Determine oxidation or reduction

As in (d), the oxidation number of O decreases from 0 to -2, so this is a reduction half-reaction.

Key concepts

Oxidation and Reduction

Understanding the core concepts of oxidation and reduction is fundamental in the study of redox reactions. These are chemical processes where the oxidation state of atoms changes. Oxidation is the loss of electrons by a molecule, atom, or ion, which results in an increase in oxidation state. Conversely, reduction is the gain of electrons, leading to a decrease in the oxidation state.

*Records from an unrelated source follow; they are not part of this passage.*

Lemma sortTransactions_keeps_descending_witness :
  ∃ out rows h',
    sortTransactions TON (Some 1%positive) floatPrices descendingHeap
    = (Return (Some out), h') ∧
    h' !! out = Some (RowArray rows) ∧
    ∀ p row, rows !! p = Some row →
      SortedDappTransfer.index row = p ∧
      descendingTransfers !! p = Some (rowRequest row).
Proof.
  destruct (sortTransactions_keeps_descending TON descendingHeap 1%positive
              descendingTransfers floatPrices floatTon)
    as (out & rows & h' & Hrun & Hout & _ & Hrows).
  - reflexivity.
  - reflexivity.
  - exact descendingTransfers_resolve.
  - apply (bool_decide_unpack _). vm_compute. exact I.
  - exact descendingTransfers_descending.
  - by exists out, rows, h'.
Defined.

Lemma sortTransactions_order_unique_witness :
  ∃ out rows h',
    sortTransactions TON (Some 1%positive) floatPrices floatHeap
    = (Return (Some out), h') ∧
    h' !! out = Some (RowArray rows) ∧
    ∀ rows',
      rows' ≡ₚ rows →
      (∀ p q earlier later,
         (p < q)%nat → rows' !! p = Some earlier → rows' !! q = Some later →
         nlt (SortedDappTransfer.sortingCost later)
             (SortedDappTransfer.sortingCost earlier)
         ∨ (signOf (nsub (SortedDappTransfer.sortingCost later)
                         (SortedDappTransfer.sortingCost earlier)) = Zero
            ∧ (SortedDappTransfer.index earlier
               < SortedDappTransfer.index later)%nat)) →
      rows' = rows.
Proof.
  apply (sortTransactions_order_unique TON floatHeap 1%positive sampleTransfers
           floatPrices floatTon).
  - reflexivity.
  - reflexivity.
  - exact floatTransfers_resolve.
  - apply (bool_decide_unpack _). vm_compute. exact I.
Defined.

Lemma DappTransferInitial_click_target_witness :
  ∃ elements h',
    DappTransferInitial TON sampleToDecimal sampleFormatCurrency sampleLang
      sampleShortenAddress samplePrices (Some 1%positive) (Some 1%positive)
      sampleHeap
    = (Return (Some (TransactionListElement (Some elements))), h') ∧
    length elements = 5%nat ∧
    ∀ p element, elements !! p = Some element →
      ∃ i transaction,
        rowOnClick element = showDappTransfer i ∧
        sampleTransfers !! i = Some transaction.
Proof.
  destruct (DappTransferInitial_click_target TON sampleToDecimal
              sampleFormatCurrency sampleLang sampleShortenAddress
              sampleHeap (Some 1%positive) 1%positive sampleTransfers
              samplePrices sampleTon
              eq_refl eq_refl eq_refl sampleTransfers_resolve)
    as (elements & h' & Hrun & Hlen & Helements).
  exists elements, h'. split; [exact Hrun|]. split; [exact Hlen|].
  intros p element Hp.
  destruct (Helements p element Hp) as (i & t & row & Hclick & Ht & _).
  by exists i, t.
Defined.

Lemma DappTransferInitial_keys_witness :
  ∃ elements h',
    DappTransferInitial TON sampleToDecimal sampleFormatCurrency sampleLang
      sampleShortenAddress samplePrices (Some 1%positive) (Some 1%positive)
      sampleHeap
    = (Return (Some (TransactionListElement (Some elements))), h') ∧
    rowKey <$> elements ≡ₚ seq 0 5 ∧
    NoDup (rowKey <$> elements).
Proof.
  exact (DappTransferInitial_keys TON sampleToDecimal sampleFormatCurrency
           sampleLang sampleShortenAddress sampleHeap (Some 1%positive)
           1%positive sampleTransfers samplePrices sampleTon
           eq_refl eq_refl eq_refl sampleTransfers_resolve).
Defined.
Lemma lang_char_not_white (c : ascii) :
  Security.is_lang_char c = true -> Str.is_white c = false.
Proof.
  unfold Security.is_lang_char, Str.is_white. cbv zeta.
  generalize (nat_of_ascii c). intros n H.
  destruct (Nat.eqb_spec n 32), (Nat.leb_spec 9 n), (Nat.leb_spec n 13),
    (Nat.eqb_spec n 160); cbn; try reflexivity; exfalso;
    destruct (Nat.leb_spec 97 n), (Nat.leb_spec n 122), (Nat.leb_spec 48 n),
      (Nat.leb_spec n 57), (Nat.eqb_spec n 45); cbn in H; try discriminate H; lia.
Qed.

Lemma lang_chars_lower (s : string) :
  Str.forall_chars Security.is_lang_char s = true -> Str.toLowerCase s = s.
Proof.
  induction s as [|c s IH]; [reflexivity|].
  cbn [Str.forall_chars]. intros H. apply andb_prop in H. destruct H as [Hc Hs].
  unfold Str.toLowerCase in *. cbn [Str.map_string].
  rewrite (lang_char_lower c Hc), (IH Hs). reflexivity.
Qed.

Lemma forall_chars_rev (p : ascii -> bool) (s : string) :
  forall acc,
    Str.forall_chars p (Str.rev_string s acc)
    = Str.forall_chars p s && Str.forall_chars p acc.
Proof.
  induction s as [|c s IH]; intros acc; [reflexivity|].
  cbn [Str.rev_string Str.forall_chars]. rewrite IH. cbn [Str.forall_chars].
  destruct (p c), (Str.forall_chars p s), (Str.forall_chars p acc); reflexivity.
Qed.

Lemma string_app_nil_r (s : string) : (s ++ "")%string = s.
Proof.
  induction s as [|c s IH]; [reflexivity|].
  change (String c s ++ "")%string with (String c (s ++ "")%string).
  rewrite IH. reflexivity.
Qed.

Lemma rev_string_rev (s : string) :
  forall acc acc',
    Str.rev_string (Str.rev_string s acc) acc' = Str.rev_string acc (s ++ acc')%string.
Proof.
  induction s as [|c s IH]; intros acc acc'; [reflexivity|].
  cbn [Str.rev_string]. rewrite IH. reflexivity.
Qed.

Lemma trimStart_lang (s : string) :
  Str.forall_chars Security.is_lang_char s = true -> Str.trimStart s = s.
Proof.
  destruct s as [|c s]; [reflexivity|].
  cbn [Str.forall_chars Str.trimStart]. intros H.
  apply andb_prop in H. destruct H as [Hc _].
  rewrite (lang_char_not_white c Hc). reflexivity.
Qed.

Lemma trimWs_lang (s : string) :
  Str.forall_chars Security.is_lang_char s = true -> Str.trimWs s = s.
Proof.
  intros H. unfold Str.trimWs. rewrite (trimStart_lang s H).
  rewrite trimStart_lang.
  - rewrite rev_string_rev. cbn [Str.rev_string]. apply string_app_nil_r.
  - rewrite forall_chars_rev, H. reflexivity.
Qed.

Lemma eqb_length (a b : string) :
  String.eqb a b = true -> String.length a = String.length b.
Proof. intros H. apply String.eqb_eq in H. rewrite H. reflexivity. Qed.

(** A tag of at most five characters names no member that object literals
    inherit, so [normalizeLanguageCode] gives a string for it. *)
Lemma normalizeLanguageCode_short (s : string) :
  (String.length s <= 5)%nat ->
  exists u, Query.normalizeLanguageCode s = Types.LangStr u.
Proof.
  intros Hlen. unfold Query.normalizeLanguageCode.
  destruct (negb (Str.truthy s) || String.eqb (Str.toLowerCase s) "auto");
    [eexists; reflexivity|].
  cbv zeta. unfold Query.languageMap_get.
  destruct (Query.assoc (Str.toLowerCase s) Query.languageMap) as [v|].
  - cbn [Query.lang_truthy]. destruct (Str.truthy v); eexists; reflexivity.
  - assert (Hno : existsb (String.eqb (Str.toLowerCase s)) Query.inheritedKeys = false).
    { unfold Query.inheritedKeys. cbn [existsb].
      destruct (String.eqb (Str.toLowerCase s) "constructor") eqn:H1.
      - apply eqb_length in H1. unfold Str.toLowerCase in H1.
        rewrite map_string_length in H1. cbn in H1. lia.
      - destruct (String.eqb (Str.toLowerCase s) "__proto__") eqn:H2; [|reflexivity].
        apply eqb_length in H2. unfold Str.toLowerCase in H2.
        rewrite map_string_length in H2. cbn in H2. lia. }
    rewrite Hno. eexists. reflexivity.
Qed.

Lemma validateLanguageCode_inv (langCode t : string) :
  Security.validateLanguageCode langCode = Some t ->
  (2 <= String.length t <= 5)%nat
  /\ Str.forall_chars Security.is_lang_char t = true.
Proof.
  unfold Security.validateLanguageCode. cbv zeta.
  set (normalized := Str.trimWs (Str.toLowerCase langCode)).
  destruct (Nat.ltb_spec (String.length normalized) 2) as [|H2]; [discriminate|].
  destruct (Nat.ltb_spec 5 (String.length normalized)) as [|H5]; [discriminate|].
  cbn [orb].
  destruct (Str.forall_chars Security.is_lang_char normalized) eqn:Hc; [|discriminate].
  cbn [negb]. intros H. injection H as <-. split; [lia|exact Hc].
Qed.

(** X16: a tag that [validateLanguageCode] accepts has two to five
    characters, all of them lower-case letters, digits or hyphens;
    validating it again returns it unchanged; and
    [normalizeLanguageCode] maps it to a string, never to a member
    inherited from [Object.prototype]. *)
Theorem validateLanguageCode_sound
        (langCode t : string)
        (Hvalid : Security.validateLanguageCode langCode = Some t) :
  (2 <= String.length t <= 5)%nat
  /\ Str.forall_chars Security.is_lang_char t = true
  /\ Security.validateLanguageCode t = Some t
  /\ exists u, Query.normalizeLanguageCode t = Types.LangStr u.
Proof.
  destruct (validateLanguageCode_inv langCode t Hvalid) as [Hlen Hchars].
  split; [exact Hlen|]. split; [exact Hchars|]. split.
  - unfold Security.validateLanguageCode. cbv zeta.
    rewrite (lang_chars_lower t Hchars), (trimWs_lang t Hchars), Hchars.
    destruct (Nat.ltb_spec (String.length t) 2); [lia|].
    destruct (Nat.ltb_spec 5 (String.length t)); [lia|]. reflexivity.
  - apply normalizeLanguageCode_short. lia.
Qed.

Lemma validateLanguageCode_sound_witness :
  Security.validateLanguageCode "pt-br" = Some "pt-br"%string
  /\ exists u, Query.normalizeLanguageCode "pt-br" = Types.LangStr u.
Proof.
  exact (proj2 (proj2 (validateLanguageCode_sound " PT-BR " "pt-br" eq_refl))).
Defined.
(** X7. The effective drafts of [/ai/resume-score] never hold a blank
    draft; there are no more of them than entries of [drafts] when that is
    an array, and at most three otherwise. *)
Theorem finalDrafts_not_blank (reqBody : value) (l : list string) :
  TedEd.finalDrafts E reqBody = Returns l →
  (∀ d, d ∈ l → Js.trim d ≠ "")
  ∧ (∀ ds, field reqBody "drafts" = Some (JArr ds) → (length l ≤ length ds)%nat)
  ∧ (isArray (field reqBody "drafts") = false → (length l ≤ 3)%nat).
Proof.
  unfold TedEd.finalDrafts.
  destruct (toStr E (TedEd.nullish (field reqBody "writing1") _)) as [w1|]; [|done].
  destruct (toStr E (TedEd.nullish (field reqBody "writing2") _)) as [w2|]; [|done].
  destruct (toStr E (TedEd.nullish (field reqBody "writing100") _)) as [w100|]; [|done].
  cbv beta iota delta [mbind res_bind].
  assert (∀ xs (d : string), d ∈ List.filter TedEd.notBlank xs → Js.trim d ≠ "") as Hfilter.
  { intros xs d [_ Hd]%list_elem_of_In%filter_In. by apply notBlank_trim. }
  destruct (field reqBody "drafts") as [[| | | |ds|]|] eqn:Hdrafts.
  all: try (intros Heq;
            assert (List.filter TedEd.notBlank [w1; w2; w100] = l) as <- by congruence;
            split_and!;
            [by apply Hfilter|done|intros _; apply (filter_length_le _ [w1; w2; w100])]).
  destruct (mapRes _ ds) as [ss|] eqn:Hss; [|done].
  intros [= <-]. split_and!; [by apply Hfilter| |done].
  intros ds' [= <-]. rewrite <- (mapRes_length _ _ _ Hss). apply filter_length_le.
Qed.

Lemma uniqueVocab_fresh (seen : gset string) (ws : list string) :
  NoDup (toLowerCase E <$> ws) →
  (∀ w, w ∈ ws → toLowerCase E w ∉ seen) →
  Lesson.uniqueVocab E seen ws = ws.
Proof.
  revert seen. induction ws as [|w ws IH]; intros seen Hnd Hfresh; [done|].
  rewrite fmap_cons in Hnd. apply NoDup_cons in Hnd as [Hw Hnd]. simpl.
  rewrite bool_decide_eq_false_2 by (apply Hfresh; by left).
  f_equal. apply IH; [done|]. intros w' Hw'.
  intros [Heq%elem_of_singleton|Hseen]%elem_of_union.
  - apply Hw. rewrite <- Heq. by apply list_elem_of_fmap_2.
  - by apply (Hfresh w'); [right|].
Qed.

(** X8. The [seen] filter of the conversation vocabulary keeps a
    subsequence of the words, starting with the first word, and filtering
    again changes nothing. *)
Theorem uniqueVocab_stable (ws : list string) :
  Lesson.uniqueVocab E ∅ ws `sublist_of` ws
  ∧ head (Lesson.uniqueVocab E ∅ ws) = head ws
  ∧ Lesson.uniqueVocab E ∅ (Lesson.uniqueVocab E ∅ ws) = Lesson.uniqueVocab E ∅ ws.
Proof.
  split_and!.
  - apply uniqueVocab_sublist.
  - destruct ws as [|w ws]; [done|]. simpl.
    by rewrite bool_decide_eq_false_2 by set_solver.
  - destruct (uniqueVocab_sound E ∅ ws) as [Hnd _].
    apply uniqueVocab_fresh; [done|set_solver].
Qed.

End Cleaning.

(** ** The lesson page *)

Lemma extracted_empty (t d : string) :
  Js.lines (List.filter Js.nonEmpty
              [if Js.nonEmpty t then "Title: " +:+ t else "";
               if Js.nonEmpty d then "Description: " +:+ d else ""]) = ""
  ↔ t = "" ∧ d = "".
Proof.
  destruct t as [|a t], d as [|b d]; split; try done.
  - by intros [_ [=]].
  - by intros [[=] _].
  - by intros [[=] _].
Qed.

Section Pages.
Context {Num : Type} (E : Env Num).

Local Abbreviation value := (JSON Num).

Lemma ldStep_keeps (t d : string) (script : string) :
  (t ≠ "" → (Lesson.ldStep E (t, d) script).1 = t)
  ∧ (d ≠ "" → (Lesson.ldStep E (t, d) script).2 = d).
Proof.
  unfold Lesson.ldStep. destruct (JSON_parse E script) as [j|]; [|done].
  destruct t as [|c t], d as [|c' d']; simpl; split; try done; intros _.
  all: repeat match goal with
       | |- context [if ?b then _ else _] => destruct b
       | |- context [match ?x with Returns _ => _ | Throws _ => _ end] => destruct x
       end; simpl; try done.
Qed.

(** X9. Over the ld+json scripts of a page, a title that has been found
    is never replaced by the title of a later script, and neither is a
    description. *)
Theorem ldJson_first_wins (scripts : list string) (t d : string) :
  (t ≠ "" → (fold_left (Lesson.ldStep E) scripts (t, d)).1 = t)
  ∧ (d ≠ "" → (fold_left (Lesson.ldStep E) scripts (t, d)).2 = d).
Proof.
  revert t d. induction scripts as [|s scripts IH]; intros t d; [done|].
  cbn [fold_left]. destruct (ldStep_keeps t d s) as [Ht Hd].
  destruct (Lesson.ldStep E (t, d) s) as [t' d']. cbn [fst snd] in Ht, Hd.
  destruct (IH t' d') as [IHt IHd]. split.
  - intros Hne. specialize (Ht Hne). subst t'. by apply IHt.
  - intros Hne. specialize (Hd Hne). subst d'. by apply IHd.
Qed.

(** X10. [fetchTedEdContext] always returns a record: its [url] is the
    trimmed argument, its [title] and [description] are trimmed, its
    [extractedText] is empty exactly when both are empty; [reason] is absent
    when [ok], and when not [ok] the texts are empty and the reason is one
    of three. *)
Theorem fetchTedEdContext_result (lessonUrl : string) (tr : list Event) :
  ∃ ted tr',
    Lesson.fetchTedEdContext E lessonUrl tr = (Returns ted, tr')
    ∧ Lesson.url ted = Js.trim lessonUrl
    ∧ Js.trim (Lesson.title ted) = Lesson.title ted
    ∧ Js.trim (Lesson.description ted) = Lesson.description ted
    ∧ (Lesson.extractedText ted = ""
       ↔ Lesson.title ted = "" ∧ Lesson.description ted = "")
    ∧ (Lesson.ok ted = true → Lesson.reason ted = None)
    ∧ (Lesson.ok ted = false →
       Lesson.title ted = "" ∧ Lesson.description ted = ""
       ∧ ∃ why, Lesson.reason ted = Some why
                ∧ why ∈ ["missing_url"; "invalid_ted_ed_url"; "fetch_failed"]).
Proof.
  assert (∀ why (tr' : list Event),
            why ∈ ["missing_url"; "invalid_ted_ed_url"; "fetch_failed"] →
            ∃ ted tr'',
              (Returns (Lesson.failed (Js.trim lessonUrl) why), tr') = (Returns ted, tr'')
              ∧ Lesson.url ted = Js.trim lessonUrl
              ∧ Js.trim (Lesson.title ted) = Lesson.title ted
              ∧ Js.trim (Lesson.description ted) = Lesson.description ted
              ∧ (Lesson.extractedText ted = ""
                 ↔ Lesson.title ted = "" ∧ Lesson.description ted = "")
              ∧ (Lesson.ok ted = true → Lesson.reason ted = None)
              ∧ (Lesson.ok ted = false →
                 Lesson.title ted = "" ∧ Lesson.description ted = ""
                 ∧ ∃ why, Lesson.reason ted = Some why
                          ∧ why ∈ ["missing_url"; "invalid_ted_ed_url"; "fetch_failed"]))
    as Hfailed.
  { intros why tr' Hwhy. eexists _, _. split; [reflexivity|].
    split_and!; try done. intros _. split_and!; try done. by exists why. }
  unfold Lesson.fetchTedEdContext.
  destruct (negb _ || negb _).
  { destruct (negb (Js.nonEmpty (Js.trim lessonUrl))); apply Hfailed; set_solver. }
  exec. destruct (fetch E _) as [resp|e]; [|apply Hfailed; set_solver].
  destruct (resp_text resp) as [html|e]; [|apply Hfailed; set_solver].
  destruct (cheerio_load E html) as [dom|e]; [|apply Hfailed; set_solver].
  destruct (fold_left _ _ _) as [ldTitle ldDesc].
  eexists _, _. split; [reflexivity|]. cbn.
  split_and!; try done; try apply trim_idem. apply extracted_empty.
Qed.

(** X11. [extractTedEdContext] returns a context only for an allow-listed
    URL whose fetch answered with an [ok] status and a readable body; the
    fetch is the one call made, and the four fields of the context are
    trimmed. *)
Theorem extractTedEdContext_context (u : string) (tr tr' : list Event)
    (c : TedEd.TedContext) :
  TedEd.extractTedEdContext E u tr = (Returns (Some c), tr') →
  allowListed E u
  ∧ (∃ resp html, fetch E u = Returns resp ∧ resp_ok resp = true
                  ∧ resp_text resp = Returns html)
  ∧ (∃ freq, tr' = tr ++ [EvFetch freq] ∧ fetch_url freq = u)
  ∧ Js.trim (TedEd.title c) = TedEd.title c
  ∧ Js.trim (TedEd.description c) = TedEd.description c
  ∧ Js.trim (TedEd.canonical c) = TedEd.canonical c
  ∧ Js.trim (TedEd.keywords c) = TedEd.keywords c.
Proof.
  unfold TedEd.extractTedEdContext, TedEd.fetchWithTimeout.
  destruct (negb _ || negb _) eqn:Hguard; [done|].
  apply guard_passed in Hguard as [_ Hallowed%isAllowedTedEdUrl_allowListed].
  exec. destruct (fetch E u) as [resp|e] eqn:Hfetch; [|done].
  destruct (resp_ok resp) eqn:Hok; cbn [negb]; [|done].
  destruct (resp_text resp) as [html|e] eqn:Hhtml; [|done].
  destruct (cheerio_load E html) as [dom|e]; [|done].
  intros [= <- <-]. cbn [TedEd.title TedEd.description TedEd.canonical TedEd.keywords].
  split_and!; try apply trim_idem; [done|by eexists _, _|by eexists].
Qed.

(** X12. A page answered with an HTTP error status: [extractTedEdContext]
    returns [null] after its fetch, without reading the body;
    [fetchTedEdContext] does not look at the status, and reports [ok: true]
    once the body is read and loaded. *)
Theorem http_error_status (u : string) (resp : HttpResponse) (tr : list Event) :
  Js.nonEmpty u = true →
  Js.trim u = u →
  fetch E u = Returns resp →
  resp_ok resp = false →
  (TedEd.isAllowedTedEdUrl E u = true →
   ∃ freq, TedEd.extractTedEdContext E u tr = (Returns None, tr ++ [EvFetch freq]))
  ∧ (Lesson.isValidTedEdLessonUrl E u = true →
     ∀ html dom,
       resp_text resp = Returns html →
       cheerio_load E html = Returns dom →
       ∃ ted freq,
         Lesson.fetchTedEdContext E u tr = (Returns ted, tr ++ [EvFetch freq])
         ∧ Lesson.ok ted = true
         ∧ Lesson.reason ted = None).
Proof.
  intros Hsome Htrim Hfetch Hok. split.
  - intros Hallowed. unfold TedEd.extractTedEdContext, TedEd.fetchWithTimeout.
    rewrite Hsome, Hallowed. cbn [negb orb]. exec. rewrite Hfetch, Hok.
    by eexists.
  - intros Hvalid html dom Hhtml Hdom. unfold Lesson.fetchTedEdContext.
    rewrite Htrim, Hsome, Hvalid. cbn [negb orb]. exec. rewrite Hfetch, Hhtml, Hdom.
    destruct (fold_left _ _ _) as [ldTitle ldDesc]. by eexists _, _.
Qed.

To remember this, you can use the mnemonic 'OIL RIG' — Oxidation Is Loss, Reduction Is Gain. In a redox process, one substance gets oxidized while another gets reduced. For instance, in the reaction where \(\mathrm{Mo}^{3+}(aq) \rightarrow \mathrm{Mo}(s)\), molybdenum ions gain electrons and are reduced, while in \(\mathrm{H}_{2} \mathrm{SO}_{3}(aq) \rightarrow \mathrm{SO}_{4}^{2-}(aq)\), sulfur is oxidized as its oxidation state increases.

Half-Reaction Method

The half-reaction method is an effective way to balance redox reactions. It involves separating the oxidation and reduction processes into two equations, which are then balanced individually. This method is particularly useful for complex reactions.

For example, in the reduction half-reaction \(\mathrm{NO}_{3}^{-}(aq) \rightarrow \mathrm{NO}(g)\), we first balance nitrogen and then add water and hydrogen ions to balance oxygen and hydrogen respectively. Finally, electrons are added to equate the total charge on both sides. Each half-reaction is balanced similarly, focusing on mass and charge conservation.

Balancing Charge in Redox

In redox reactions, it is crucial to balance the charge because the number of electrons lost during oxidation must equal the number gained during reduction. A discrepancy in charge indicates that the reaction is not yet properly balanced and cannot occur as written.

For instance, in the reaction \(\mathrm{O}_{2}(g) \longrightarrow \mathrm{H}_{2} \mathrm{O}(l)\) under basic conditions, after balancing the oxygen and hydrogen atoms, we notice an imbalance of charge which is rectified by adding four electrons to the left side. These electrons represent the reduction that occurs when oxygen gas is converted to water.

Oxidation Numbers

The concept of oxidation numbers is instrumental in understanding redox reactions. Oxidation numbers, also known as oxidation states, provide insights into the degree of oxidation or reduction an atom undergoes during a chemical reaction. These numbers are assigned based on a set of rules, considering the elements' electronegativities and the molecular structure.

By comparing the oxidation numbers of sulfur in \(\mathrm{H}_{2} \mathrm{SO}_{3}(aq)\) and \(\mathrm{SO}_{4}^{2-}(aq)\), we can deduce that an oxidation reaction has taken place since the oxidation number of sulfur increases from +4 to +6. The assignment of oxidation numbers is a key step in identifying which atoms are oxidized and which are reduced in a redox reaction.